Emotional eating can leave behind feelings of guilt; eating when you are physically hungry does not.

"Comfort foods are foods a person eats to obtain or maintain a feeling," says Brian Wansink, PhD, director of the Food and Brand Lab at the University of Illinois. "Comfort foods are often wrongly associated with negative moods, and indeed, people often consume them when they're down or depressed, but interestingly enough, comfort foods are also consumed to maintain good moods." (Oh marbles can I relate!)

"If you eat when you are not hungry, chances are your body does not need the calories," says Jakubczak. "If this happens too often, the extra calories get stored as fat, and too much fat storage can cause one to be overweight, which may present some health risks."

According to an interview with Jakubczak on the University of Maryland web site, 75% of overeating is caused by emotions, so dealing with emotions appropriately is important.

"The first thing one needs to do to overcome emotional eating is to recognize it," says Jakubczak. "Keeping a food record and ranking your hunger from 1-10 each time you put something in your mouth will bring to light 'if' and 'when' you are eating for reasons other than hunger." (I want to eat only for reasons of hunger).

Next, you need to learn techniques that help manage emotions besides eating, explains Jakubczak.

"Oftentimes when a child is sad, we cheer them up with a sweet treat," says Jakubczak. "This behavior gets reinforced year after year until we are practicing the same behavior as adults. We never learned how to deal with the sad feeling because we always pushed it away with a sweet treat. Learning how to deal with feelings without food is a new skill many of us need to learn."

Managing Emotional Eating

Here are a few tips to help you deal with emotional eating:

Recognize emotional eating and learn what triggers this behavior in you.

Make a list of things to do when you get the urge to eat and you're not hungry, and carry it with you, according to the Tufts Nutrition web site. When you feel overwhelmed, you can put off that desire by doing another enjoyable activity.
Try taking a walk, calling a friend, playing cards, cleaning your room, doing laundry, or something productive to take your mind off the craving -- even taking a nap, according to the Tufts Nutrition web site.

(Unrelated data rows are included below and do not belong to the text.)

(** Every path through the [end] callback: it returns normally, leaves
    the process state alone but for the log, keeps the head and ends the
    response at least once. *)
Lemma parsePostCommand_end_total name text s r :
  ∃ es data ends,
    parsePostCommand_end name text (s, r)
    = (Normal tt,
       (add_effects es s,
        {| head := head r; end_calls := end_calls r ++ data :: ends |}))
    ∧ Forall (dispatch_effect s) es.
Proof.
  destruct (JSON_parse text) as [commandData|e] eqn:Hparse.
  2: { eexists _, _, []. split;
       [by erewrite parsePostCommand_end_unparsed | by repeat constructor]. }
  destruct (js_in "target" commandData) as [[|]|e] eqn:Hin.
  3: { eexists _, _, []. split;
       [by erewrite parsePostCommand_end_not_object | by repeat constructor]. }
  2: { eexists _, _, []. split;
       [by erewrite parsePostCommand_end_broadcast|].
       constructor; [done|]. apply Forall_fmap, Forall_forall.
       intros [id f] Hel. exists id. by apply elem_of_map_to_list. }
  destruct (to_string_opt (get_field "target" commandData)) as [id|e] eqn:Hid.
  2: { eexists _, _, []. split;
       [erewrite parsePostCommand_end_unprintable; eauto
       | by repeat constructor]. }
  destruct (to_string_opt (get_field "params" commandData)) as [ps|e] eqn:Hps.
  2: { eexists _, _, []. split;
       [erewrite parsePostCommand_end_unprintable; eauto
       | by repeat constructor]. }
  destruct (furbies s !! id) as [furby|] eqn:Hfurby.
  { eexists _, _, []. split;
      [by erewrite parsePostCommand_end_present|].
    repeat constructor. by exists id. }
  destruct (inherited id) eqn:Hinh.
  { eexists _, _, []. split;
      [by erewrite parsePostCommand_end_inherited | by repeat constructor]. }
  eexists _, _, [_]. split.
  - erewrite parsePostCommand_end_absent; eauto.
    + unfold add_end; simpl. by rewrite <- app_assoc.
    + unfold in_furbies. rewrite Hfurby, Hinh.
      by rewrite bool_decide_false by (by intros [? ?]).
  - by repeat constructor.
Qed.
(** * NestJS-RBAC: the guard chain and its three capability models

    A shallow embedding of the authentication guards, the authorization
    guards (roles / permissions / module permissions) and the credential
    services of the repository, followed by the properties proved about
    them.  TypeScript values are modelled as follows:

    - string enums ([Role], [Permission], [ModulePermission]) are their
      runtime strings;
    - [undefined] / [null] are [None]; an optional field is an [option];
    - a JavaScript [Map] is a [gmap]; an object literal used as a table
      keeps its own properties and inherits those of [Object.prototype];
    - [throw] is the [Throw] constructor of a small result monad;
    - [Date.now()] and [Math.random()] are explicit inputs. *)

From stdpp Require Import gmap strings list fin_maps pretty.
From Stdlib Require Import Ascii String.

Local Open Scope string_scope.

(** ** JavaScript helpers *)

Module Js.

(** [Array.prototype.includes] on an array of strings. *)
Definition includes (arr : list string) (x : string) : bool :=
  existsb (String.eqb x) arr.

(** [Array.prototype.some] / [every] / [filter]. *)
Definition some {A} (arr : list A) (f : A → bool) : bool := existsb f arr.
Definition every {A} (arr : list A) (f : A → bool) : bool := forallb f arr.
Definition filter {A} (arr : list A) (f : A → bool) : list A := List.filter f arr.

(** [Array.prototype.join(sep)] on an array of strings. *)
Definition join (arr : list string) (sep : string) : string :=
  String.concat sep arr.

(** [String.prototype.split(' ')]: cut at every single space; always at
    least one segment, possibly empty ones. *)
Fixpoint split_space (s : string) : list string :=
  match s with
  | EmptyString => [EmptyString]
  | String c rest =>
      if Ascii.eqb c " "%char then EmptyString :: split_space rest
      else match split_space rest with
           | seg :: segs => String c seg :: segs
           | [] => [String c EmptyString]
           end
  end.

(** Truthiness of a string that may be [undefined]: [undefined] and the
    empty string are falsy. *)
Definition truthy_string (s : option string) : bool :=
  match s with
  | None => false
  | Some EmptyString => false
  | Some _ => true
  end.

(** The names every object literal inherits from [Object.prototype]. *)
Definition ObjectPrototype : list string :=
  [ "constructor"; "__defineGetter__"; "__defineSetter__"; "hasOwnProperty";
    "__lookupGetter__"; "__lookupSetter__"; "isPrototypeOf";
    "propertyIsEnumerable"; "toString"; "valueOf"; "__proto__";
    "toLocaleString" ].

(** What [obj[key] || null] yields for an object literal [obj] whose
    own properties are records: the own record, else a member inherited
    from [Object.prototype] (all of them truthy), else [null]. *)
Inductive Lookup (R : Type) : Type :=
  | Own (r : R)
  | Inherited (name : string)
  | Null.
Arguments Own {R} r.
Arguments Inherited {R} name.
Arguments Null {R}.

Fixpoint own_property {R} (obj : list (string * R)) (key : string) : option R :=
  match obj with
  | [] => None
  | (k, v) :: rest => if String.eqb k key then Some v else own_property rest key
  end.

Definition get_or_null {R} (obj : list (string * R)) (key : string) : Lookup R :=
  match own_property obj key with
  | Some r => Own r
  | None => if includes ObjectPrototype key then Inherited key else Null
  end.

End Js.

(** ** HTTP exceptions and guard results *)

Inductive HttpException : Type :=
| UnauthorizedException (message : string)
| ForbiddenException (message : string).

Definition statusCode (e : HttpException) : nat :=
  match e with
  | UnauthorizedException _ => 401
  | ForbiddenException _ => 403
  end.

Definition message (e : HttpException) : string :=
  match e with
  | UnauthorizedException m => m
  | ForbiddenException m => m
  end.

Inductive Result (A : Type) : Type :=
| Return (a : A)
| Throw (e : HttpException).
Arguments Return {A} a.
Arguments Throw {A} e.

Definition try_catch {A} (body : Result A) (handler : HttpException → Result A)
  : Result A :=
  match body with
  | Return a => Return a
  | Throw e => handler e
  end.

(** ** Route metadata and the reflector *)

(** What [SetMetadata] can attach to a handler or to its controller class:
    one optional value per metadata key used in the repository. *)
Record Metadata : Type := {
  IS_PUBLIC_KEY : option bool;                    (* 'isPublic' *)
  ROLES_KEY : option (list string);               (* 'roles' *)
  PERMISSIONS_KEY : option (list string);         (* 'permissions' *)
  MODULE_PERMISSIONS_KEY : option (list string)   (* 'module_permissions' *)
}.

Definition no_metadata : Metadata :=
  {| IS_PUBLIC_KEY := None; ROLES_KEY := None; PERMISSIONS_KEY := None;
     MODULE_PERMISSIONS_KEY := None |}.

(** Modelled from the spec: the framework's [Reflector.getAllAndOverride]
    is not part of the repository; per section 4.4 the value attached to
    the handler overrides the one attached to its class (closest wins). *)
Definition getAllAndOverride {A} (key : Metadata → option A)
    (handler class : Metadata) : option A :=
  match key handler with
  | Some v => Some v
  | None => key class
  end.

(** The request as the guards see it: the authorization header and the
    [user] property the authentication guard sets. *)
Record Request (User : Type) : Type := {
  authorization : option string;
  user : option User
}.
Arguments authorization {User} _.
Arguments user {User} _.

Record ExecutionContext (User : Type) : Type := {
  getHandler : Metadata;
  getClass : Metadata;
  getRequest : Request User
}.
Arguments getHandler {User} _.
Arguments getClass {User} _.
Arguments getRequest {User} _.

(** [!required || required.length === 0] *)
Definition no_requirement (required : option (list string)) : bool :=
  match required with
  | None => true
  | Some [] => true
  | Some _ => false
  end.

(** [if (isPublic)] on the reflected flag. *)
Definition truthy_flag (flag : option bool) : bool :=
  match flag with
  | Some true => true
  | _ => false
  end.

(** ** The authentication guard

    The three [auth.guard.ts] files are the same code up to the private
    [validateToken] method, which is the section variable here. *)

Module AuthGuard.
Section AuthGuard.
Context {User : Type}.
Variable validateToken : string → option User.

When you do get the urge to eat when you're not hungry, find a comfort food that's healthy instead of junk food. "Comfort foods don't need to be unhealthy," says Wansink.

For some, leaving comfort foods behind when they're dieting can be emotionally difficult. Wansink tells WebMD, "The key is moderation, not elimination." He suggests dividing comfort foods into smaller portions. For instance, if you have a large bag of chips, divide it into smaller containers or baggies and the temptation to eat more than one serving can be avoided.
When it comes to comfort foods that aren't always healthy, like fattening desserts, Wansink also offers this piece of information: "Your memory of a food peaks after about four bites, so if you only have those bites, a week later you'll recall it as just a good experience than if you polished off the whole thing." So have a few bites of cheesecake, then call it quits, and you'll get equal the pleasure with lower cost.

Lastly, remember that emotional eating is something that most people do when they're bored, happy, or sad. It might be a bag of chips or a steak, but whatever the food choice, learning how to CONTROL it and using MODERATION are key.